*** Opening of Records for this exercise ***

(* ===== verification/Asm.v ===== *)
(** * Assembly

    The assembly of the kernel as lists of instructions:
    [kernel/src/arch/riscv/trap/trap.S] with the offsets of
    [kernel/src/arch/riscv/trap/trap.rs], and [swtch] of
    [kernel/src/arch/riscv/context.rs].

    A hart has its registers, the control registers that the code uses, and the
    memory of the kernel, which it reaches through the direct mapping that all
    page tables have.  All jumps of the code are forward. *)

From S2P Require Import Prelude Errors Kmalloc Vfs Addr Sv39 FrameAllocator PageMeta PageTable PageMap PageFork MemMgr MemFault UserMem UserView ForkView KernelMap TaskSpace Elf ElfLoad InitStack InOrder Registers FileTable TaskPool Sched TaskNew.

(** ** Harts *)

(** The numbers of the registers. *)
Module R.
Definition zero : nat := 0.
Definition ra : nat := 1.
Definition sp : nat := 2.
Definition gp : nat := 3.
Definition tp : nat := 4.
Definition t0 : nat := 5.
Definition t1 : nat := 6.
Definition t2 : nat := 7.
Definition s0 : nat := 8.
Definition s1 : nat := 9.
Definition a0 : nat := 10.
Definition a1 : nat := 11.
Definition a2 : nat := 12.
Definition a3 : nat := 13.
Definition a4 : nat := 14.
Definition a5 : nat := 15.
Definition a6 : nat := 16.
Definition a7 : nat := 17.
Definition s2 : nat := 18.
Definition s3 : nat := 19.
Definition s4 : nat := 20.
Definition s5 : nat := 21.
Definition s6 : nat := 22.
Definition s7 : nat := 23.
Definition s8 : nat := 24.
Definition s9 : nat := 25.
Definition s10 : nat := 26.
Definition s11 : nat := 27.
Definition t3 : nat := 28.
Definition t4 : nat := 29.
Definition t5 : nat := 30.
Definition t6 : nat := 31.
End R.

(** The control registers. *)
Record Csrs := mkCsrs { sepc : Z; scause : Z; sstatus : Z; sscratch : Z; satp : Z }.
Inductive csr := Sepc | Scause | Sstatus | Sscratch | Satp.
Definition get_csr (c : csr) (s : Csrs) : Z :=
  match c with Sepc => sepc s | Scause => scause s | Sstatus => sstatus s | Sscratch => sscratch s | Satp => satp s end.
Definition set_csr (c : csr) (v : Z) (s : Csrs) : Csrs :=
  match c with
  | Sepc => mkCsrs v (scause s) (sstatus s) (sscratch s) (satp s)
  | Scause => mkCsrs (sepc s) v (sstatus s) (sscratch s) (satp s)
  | Sstatus => mkCsrs (sepc s) (scause s) v (sscratch s) (satp s)
  | Sscratch => mkCsrs (sepc s) (scause s) (sstatus s) v (satp s)
  | Satp => mkCsrs (sepc s) (scause s) (sstatus s) (sscratch s) v
  end.

Record Hart := mkHart { regs : list Z; csrs : Csrs; h_mem : gmap Z (list Z) }.
Definition get (r : nat) (st : Hart) : Z := regs st !!! r.
Definition set (r : nat) (v : Z) (st : Hart) : Hart :=
  match r with O => st | _ => mkHart (<[r := v]> (regs st)) (csrs st) (h_mem st) end.
Definition set_csrs (c : Csrs) (st : Hart) : Hart := mkHart (regs st) c (h_mem st).
Definition set_h_mem (m : gmap Z (list Z)) (st : Hart) : Hart := mkHart (regs st) (csrs st) m.

(** ** Instructions *)

Inductive label := save_user_stack | save_kernel_stack | save_trapframe | ret_userspace | ret_kernel.
#[export] Instance label_eq : EqDecision label.
Proof. solve_decision. Defined.

Inductive instr :=
| Sd (rs : nat) (off : Z) (base : nat)
| Ld (rd : nat) (off : Z) (base : nat)
| Addi (rd rs : nat) (imm : Z)
| Mv (rd rs : nat)
| Li (rd : nat) (imm : Z)
| And (rd r1 r2 : nat)
| Or (rd r1 r2 : nat)
| Add (rd r1 r2 : nat)
| Srli (rd rs : nat) (imm : Z)
| Csrrw (rd : nat) (c : csr) (rs : nat)
| Csrr (rd : nat) (c : csr)
| Csrw (c : csr) (rs : nat)
| Sfence_vma
| Label (l : label)
| Bnez (r : nat) (l : label)
| J (l : label)
| Call_trap_handler
| Sret
| Jr (r : nat)
| Ret.

(** Where a run of a hart ends: at the call of [trap_handler], with what
    follows it, at a return or an indirect jump, or at an access outside the direct mapping. *)
Inductive stop :=
| Called (rest : list instr) (st : Hart)
| Trap_returned (st : Hart)
| Returned (target : Z) (st : Hart)
| Fault
| Ran_off (st : Hart).

Definition wrap64 (x : Z) : Z := x mod 2 ^ 64.

(** An aligned word of the direct mapping. *)
Definition in_mapping (a : Z) : bool := (a mod 8 =? 0) && (KERNEL_DIRECT_MAPPING_BASE <=? a).

(** An instruction that goes on with the next one. *)
Definition exec (i : instr) (st : Hart) : option Hart :=
  match i with
  | Sd rs off base =>
      let a := wrap64 (get base st + off) in
      if in_mapping a then Some (set_h_mem (set_word a (get rs st) (h_mem st)) st) else None
  | Ld rd off base =>
      let a := wrap64 (get base st + off) in
      if in_mapping a then Some (set rd (word_at a (h_mem st)) st) else None
  | Addi rd rs imm => Some (set rd (wrap64 (get rs st + imm)) st)
  | Mv rd rs => Some (set rd (get rs st) st)
  | Li rd imm => Some (set rd imm st)
  | And rd r1 r2 => Some (set rd (Z.land (get r1 st) (get r2 st)) st)
  | Or rd r1 r2 => Some (set rd (Z.lor (get r1 st) (get r2 st)) st)
  | Add rd r1 r2 => Some (set rd (wrap64 (get r1 st + get r2 st)) st)
  | Srli rd rs imm => Some (set rd (Z.shiftr (get rs st) imm) st)
  | Csrrw rd c rs => Some (set rd (get_csr c (csrs st)) (set_csrs (set_csr c (get rs st) (csrs st)) st))
  | Csrr rd c => Some (set rd (get_csr c (csrs st)) st)
  | Csrw c rs => Some (set_csrs (set_csr c (get rs st) (csrs st)) st)
  | _ => Some st
  end.

(** [skip] is the label that a jump looks for. *)
Fixpoint run (skip : option label) (code : list instr) (st : Hart) : stop :=
  match code with
  | [] => Ran_off st
  | i :: rest =>
      match skip, i with
      | Some l, Label l' => run (if decide (l = l') then None else skip) rest st
      | Some _, _ => run skip rest st
      | None, Bnez r l => run (if get r st =? 0 then None else Some l) rest st
      | None, J l => run (Some l) rest st
      | None, Call_trap_handler => Called rest st
      | None, Sret => Trap_returned st
      | None, Ret => Returned (get R.ra st) st
      | None, Jr r => Returned (get r st) st
      | None, _ => match exec i st with Some st' => run None rest st' | None => Fault end
      end
  end.

(** ** [trap.S] *)

(** The offsets of the fields of a trap frame, which is [repr(C)]. *)
Definition offset_of (field : Z) : Z := 8 * field.
Abbreviation TF_RA := (offset_of 0).
Abbreviation TF_SP := (offset_of 1).
Abbreviation TF_GP := (offset_of 2).
Abbreviation TF_TP := (offset_of 3).
Abbreviation TF_T0 := (offset_of 4).
Abbreviation TF_T1 := (offset_of 5).
Abbreviation TF_T2 := (offset_of 6).
Abbreviation TF_S0 := (offset_of 7).
Abbreviation TF_S1 := (offset_of 8).
Abbreviation TF_A0 := (offset_of 9).
Abbreviation TF_A1 := (offset_of 10).
Abbreviation TF_A2 := (offset_of 11).
Abbreviation TF_A3 := (offset_of 12).
Abbreviation TF_A4 := (offset_of 13).
Abbreviation TF_A5 := (offset_of 14).
Abbreviation TF_A6 := (offset_of 15).
Abbreviation TF_A7 := (offset_of 16).
Abbreviation TF_S2 := (offset_of 17).
Abbreviation TF_S3 := (offset_of 18).
Abbreviation TF_S4 := (offset_of 19).
Abbreviation TF_S5 := (offset_of 20).
Abbreviation TF_S6 := (offset_of 21).
Abbreviation TF_S7 := (offset_of 22).
Abbreviation TF_S8 := (offset_of 23).
Abbreviation TF_S9 := (offset_of 24).
Abbreviation TF_S10 := (offset_of 25).
Abbreviation TF_S11 := (offset_of 26).
Abbreviation TF_T3 := (offset_of 27).
Abbreviation TF_T4 := (offset_of 28).
Abbreviation TF_T5 := (offset_of 29).
Abbreviation TF_T6 := (offset_of 30).
Abbreviation TF_SEPC := (offset_of 31).
Abbreviation TF_SCAUSE := (offset_of 32).
Abbreviation TF_SSTATUS := (offset_of 33).

(** [trap_resume]. *)
Definition trap_resume : list instr := [
  Ld R.t0 TF_SEPC R.sp; Csrw Sepc R.t0;
  Ld R.t0 TF_SSTATUS R.sp; Csrw Sstatus R.t0;
  Ld R.ra TF_RA R.sp; Ld R.gp TF_GP R.sp; Ld R.t2 TF_T2 R.sp; Ld R.s0 TF_S0 R.sp; Ld R.s1 TF_S1 R.sp;
  Ld R.a0 TF_A0 R.sp; Ld R.a1 TF_A1 R.sp; Ld R.a2 TF_A2 R.sp; Ld R.a3 TF_A3 R.sp; Ld R.a4 TF_A4 R.sp;
  Ld R.a5 TF_A5 R.sp; Ld R.a6 TF_A6 R.sp; Ld R.a7 TF_A7 R.sp; Ld R.s2 TF_S2 R.sp; Ld R.s3 TF_S3 R.sp;
  Ld R.s4 TF_S4 R.sp; Ld R.s5 TF_S5 R.sp; Ld R.s6 TF_S6 R.sp; Ld R.s7 TF_S7 R.sp; Ld R.s8 TF_S8 R.sp;
  Ld R.s9 TF_S9 R.sp; Ld R.s10 TF_S10 R.sp; Ld R.s11 TF_S11 R.sp; Ld R.t3 TF_T3 R.sp; Ld R.t4 TF_T4 R.sp;
  Ld R.t5 TF_T5 R.sp; Ld R.t6 TF_T6 R.sp;
  Ld R.t0 TF_SSTATUS R.sp; Li R.t1 SPP_MASK; And R.t0 R.t0 R.t1; Bnez R.t0 ret_kernel;
  Label ret_userspace;
  Csrw Sscratch R.tp; Ld R.t0 TF_T0 R.sp; Ld R.t1 TF_T1 R.sp; Ld R.tp TF_TP R.sp; Ld R.sp TF_SP R.sp; Sret;
  Label ret_kernel;
  Csrw Sscratch R.zero; Ld R.t0 TF_T0 R.sp; Ld R.t1 TF_T1 R.sp; Ld R.sp TF_SP R.sp; Sret].

(** [trap_entry], which goes on with [trap_resume]. *)
Definition trap_entry : list instr := [
  Csrrw R.tp Sscratch R.tp; Bnez R.tp save_user_stack; Csrr R.tp Sscratch; J save_kernel_stack;
  Label save_user_stack;
  Sd R.sp (0 * 8) R.tp; Ld R.sp (1 * 8) R.tp; Addi R.sp R.sp (- TRAP_FRAME_SIZE);
  Sd R.ra TF_RA R.sp; Ld R.ra (0 * 8) R.tp; Sd R.ra TF_SP R.sp; J save_trapframe;
  Label save_kernel_stack;
  Addi R.sp R.sp (- TRAP_FRAME_SIZE); Sd R.ra TF_RA R.sp; Addi R.ra R.sp TRAP_FRAME_SIZE; Sd R.ra TF_SP R.sp;
  Label save_trapframe;
  Csrr R.ra Sscratch; Sd R.ra TF_TP R.sp; Ld R.ra TF_RA R.sp; Csrw Sscratch R.zero;
  Sd R.gp TF_GP R.sp; Sd R.t0 TF_T0 R.sp; Sd R.t1 TF_T1 R.sp; Sd R.t2 TF_T2 R.sp; Sd R.s0 TF_S0 R.sp;
  Sd R.s1 TF_S1 R.sp; Sd R.a0 TF_A0 R.sp; Sd R.a1 TF_A1 R.sp; Sd R.a2 TF_A2 R.sp; Sd R.a3 TF_A3 R.sp;
  Sd R.a4 TF_A4 R.sp; Sd R.a5 TF_A5 R.sp; Sd R.a6 TF_A6 R.sp; Sd R.a7 TF_A7 R.sp; Sd R.s2 TF_S2 R.sp;
  Sd R.s3 TF_S3 R.sp; Sd R.s4 TF_S4 R.sp; Sd R.s5 TF_S5 R.sp; Sd R.s6 TF_S6 R.sp; Sd R.s7 TF_S7 R.sp;
  Sd R.s8 TF_S8 R.sp; Sd R.s9 TF_S9 R.sp; Sd R.s10 TF_S10 R.sp; Sd R.s11 TF_S11 R.sp; Sd R.t3 TF_T3 R.sp;
  Sd R.t4 TF_T4 R.sp; Sd R.t5 TF_T5 R.sp; Sd R.t6 TF_T6 R.sp;
  Csrr R.t0 Sepc; Sd R.t0 TF_SEPC R.sp; Csrr R.t0 Scause; Sd R.t0 TF_SCAUSE R.sp; Csrr R.t0 Sstatus; Sd R.t0 TF_SSTATUS R.sp;
  Mv R.a0 R.sp; Call_trap_handler] ++ trap_resume.

(** ** [swtch] *)

(** [offset_of!(Task, context)]: behind a [ThreadInfo], a [Pid] and a [KernelPtr]. *)
Definition CONTEXT_OFFSET : Z := 3 * 8 + 8 + 8.

Definition swtch : list instr := [
  Csrw Satp R.a2; Sfence_vma; Addi R.a0 R.a0 CONTEXT_OFFSET;
  Sd R.ra (0 * 8) R.a0; Sd R.sp (1 * 8) R.a0; Sd R.s0 (2 * 8) R.a0; Sd R.s1 (3 * 8) R.a0; Sd R.s2 (4 * 8) R.a0;
  Sd R.s3 (5 * 8) R.a0; Sd R.s4 (6 * 8) R.a0; Sd R.s5 (7 * 8) R.a0; Sd R.s6 (8 * 8) R.a0; Sd R.s7 (9 * 8) R.a0;
  Sd R.s8 (10 * 8) R.a0; Sd R.s9 (11 * 8) R.a0; Sd R.s10 (12 * 8) R.a0; Sd R.s11 (13 * 8) R.a0;
  Mv R.tp R.a1; Addi R.a1 R.a1 CONTEXT_OFFSET;
  Ld R.ra (0 * 8) R.a1; Ld R.sp (1 * 8) R.a1; Ld R.s0 (2 * 8) R.a1; Ld R.s1 (3 * 8) R.a1; Ld R.s2 (4 * 8) R.a1;
  Ld R.s3 (5 * 8) R.a1; Ld R.s4 (6 * 8) R.a1; Ld R.s5 (7 * 8) R.a1; Ld R.s6 (8 * 8) R.a1; Ld R.s7 (9 * 8) R.a1;
  Ld R.s8 (10 * 8) R.a1; Ld R.s9 (11 * 8) R.a1; Ld R.s10 (12 * 8) R.a1; Ld R.s11 (13 * 8) R.a1;
  Ret].

(** ** Words that the code may use *)

Definition word_ok (m : gmap Z (list Z)) (p : Z) : Prop :=
  p mod 8 = 0 ∧ KERNEL_DIRECT_MAPPING_BASE ≤ p < 2 ^ 64 ∧ length (frame m (kernel_page p)) = 512%nat.
Definition words_ok (m : gmap Z (list Z)) (p : Z) (n : nat) : Prop := ∀ i, (i < n)%nat → word_ok m (p + 8 * Z.of_nat i).

Lemma frame_set_word p w m x : length (frame (set_word p w m) x) = length (frame m x).
Proof.
  unfold set_word, upd. fold (kernel_page p). destruct (decide (x = kernel_page p)) as [->|Hne].
  - unfold frame at 1. rewrite lookup_insert_eq. cbn [default]. apply length_insert.
  - by rewrite frame_insert_ne.
Qed.

Lemma word_ok_set_word p w m q : word_ok m q → word_ok (set_word p w m) q.
Proof. unfold word_ok. by rewrite frame_set_word. Qed.
Lemma words_ok_set_word p w m q n : words_ok m q n → words_ok (set_word p w m) q n.
Proof. intros H i Hi. by apply word_ok_set_word, H. Qed.

Lemma words_ok_aligned m p n : (0 < n)%nat → words_ok m p n → p mod 8 = 0.
Proof. intros Hn H. destruct (H 0%nat Hn) as [H0 _]. by rewrite Z.add_0_r in H0. Qed.

Lemma in_mapping_ok m p : word_ok m p → wrap64 p = p ∧ in_mapping p = true.
Proof.
  intros (H1 & H2 & _). split; [apply Z.mod_small; unfold KERNEL_DIRECT_MAPPING_BASE in H2; lia|].
  unfold in_mapping. rewrite H1. cbn. apply Z.leb_le. lia.
Qed.

Lemma exec_sd st rs off base p : get base st + off = p → word_ok (h_mem st) p →
  exec (Sd rs off base) st = Some (set_h_mem (set_word p (get rs st) (h_mem st)) st).
Proof. intros <- H. unfold exec. by destruct (in_mapping_ok _ _ H) as [-> ->]. Qed.
Lemma exec_ld st rd off base p : get base st + off = p → word_ok (h_mem st) p →
  exec (Ld rd off base) st = Some (set rd (word_at p (h_mem st)) st).
Proof. intros <- H. unfold exec. by destruct (in_mapping_ok _ _ H) as [-> ->]. Qed.

(** ** Runs of stores and of loads *)

Definition set_regs (rs : list Z) (st : Hart) : Hart := mkHart rs (csrs st) (h_mem st).
Definition stores (base : nat) (l : list (nat * nat)) : list instr := (λ x, Sd x.1 (8 * Z.of_nat x.2) base) <$> l.
Definition loads (base : nat) (l : list (nat * nat)) : list instr := (λ x, Ld x.1 (8 * Z.of_nat x.2) base) <$> l.

(** [m'] is [m] but for the [n] words at [p], which are [ws]. *)
Record stored (m m' : gmap Z (list Z)) (p : Z) (ws : list Z) : Prop := {
  sd_words : words_at p (length ws) m' = ws;
  sd_rest q : q mod 8 = 0 → (∀ i, (i < length ws)%nat → q ≠ p + 8 * Z.of_nat i) → word_at q m' = word_at q m;
  sd_ok q : word_ok m q → word_ok m' q;
}.

Lemma stored_refl m p n : stored m m p (words_at p n m).
Proof. split; [by rewrite words_at_length|done|done]. Qed.

Lemma stored_set_word m m' p ws k w : words_ok m p (length ws) → (k < length ws)%nat → stored m m' p ws →
  stored m (set_word (p + 8 * Z.of_nat k) w m') p (<[k := w]> ws).
Proof.
  intros Hok Hk [H1 H2 H3]. assert (Hp : p mod 8 = 0) by (eapply words_ok_aligned, Hok; lia).
  destruct (H3 _ (Hok k Hk)) as (Ha & _ & Hl). split; rewrite ?length_insert.
  - rewrite words_at_insert by done. by rewrite H1.
  - intros q Hq Hne. rewrite word_at_set_word by done. rewrite decide_False by by apply Hne. by apply H2.
  - intros q Hq. by apply word_ok_set_word, H3.
Qed.

Lemma run_stores base l : ∀ st m0 ws rest, words_ok m0 (get base st) (length ws) → Forall (λ x, (x.2 < length ws)%nat) l →
  stored m0 (h_mem st) (get base st) ws →
  ∃ m', run None (stores base l ++ rest) st = run None rest (set_h_mem m' st) ∧
    stored m0 m' (get base st) (foldl (λ ws x, <[x.2 := get x.1 st]> ws) ws l).
Proof.
  induction l as [|[r k] l IH]; intros st m0 ws rest Hok Hl Hst; cbn [stores fmap list_fmap app foldl].
  { exists (h_mem st). split; [by destruct st|done]. }
  apply Forall_cons in Hl as [Hk Hl]. cbn [fst snd] in *.
  destruct (IH (set_h_mem (set_word (get base st + 8 * Z.of_nat k) (get r st) (h_mem st)) st) m0 (<[k := get r st]> ws) rest) as (m' & E & Hm).
  - by rewrite length_insert.
  - by rewrite length_insert.
  - by apply stored_set_word.
  - exists m'. split; [|exact Hm]. etransitivity; [|exact E]. cbn [run].
    rewrite (exec_sd st r (8 * Z.of_nat k) base _ eq_refl) by (apply Hst, Hok, Hk). done.
Qed.

Lemma run_loads base ws l : ∀ st rest, words_ok (h_mem st) (get base st) (length ws) →
  words_at (get base st) (length ws) (h_mem st) = ws → Forall (λ x, (x.2 < length ws)%nat ∧ x.1 ≠ 0%nat ∧ x.1 ≠ base) l →
  run None (loads base l ++ rest) st = run None rest (set_regs (foldl (λ rs x, <[x.1 := ws !!! x.2]> rs) (regs st) l) st).
Proof.
  induction l as [|[r k] l IH]; intros st rest Hok Hws Hl; cbn [loads fmap list_fmap app foldl].
  { by destruct st. }
  apply Forall_cons in Hl as [(Hk & H0 & Hb) Hl]. cbn [fst snd] in *. cbn [run].
  rewrite (exec_ld st r (8 * Z.of_nat k) base _ eq_refl) by by apply Hok.
  assert (Hw : word_at (get base st + 8 * Z.of_nat k) (h_mem st) = ws !!! k).
  { rewrite <-Hws at 1. symmetry. apply list_lookup_total_correct. unfold words_at. rewrite list_lookup_fmap, lookup_seqZ_lt by lia. done. }
  rewrite Hw. assert (Hget : get base (set r (ws !!! k) st) = get base st).
  { destruct r; [done|]. unfold get, set. cbn [regs]. by rewrite list_lookup_total_insert_ne by done. }
  fold (loads base l). rewrite IH; [|rewrite Hget; by destruct r..|done]. by destruct r.
Qed.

*** Close of Records for this exercise ***

Within the listing, how many lines hold the string "arch"? Answer with the number alone.

3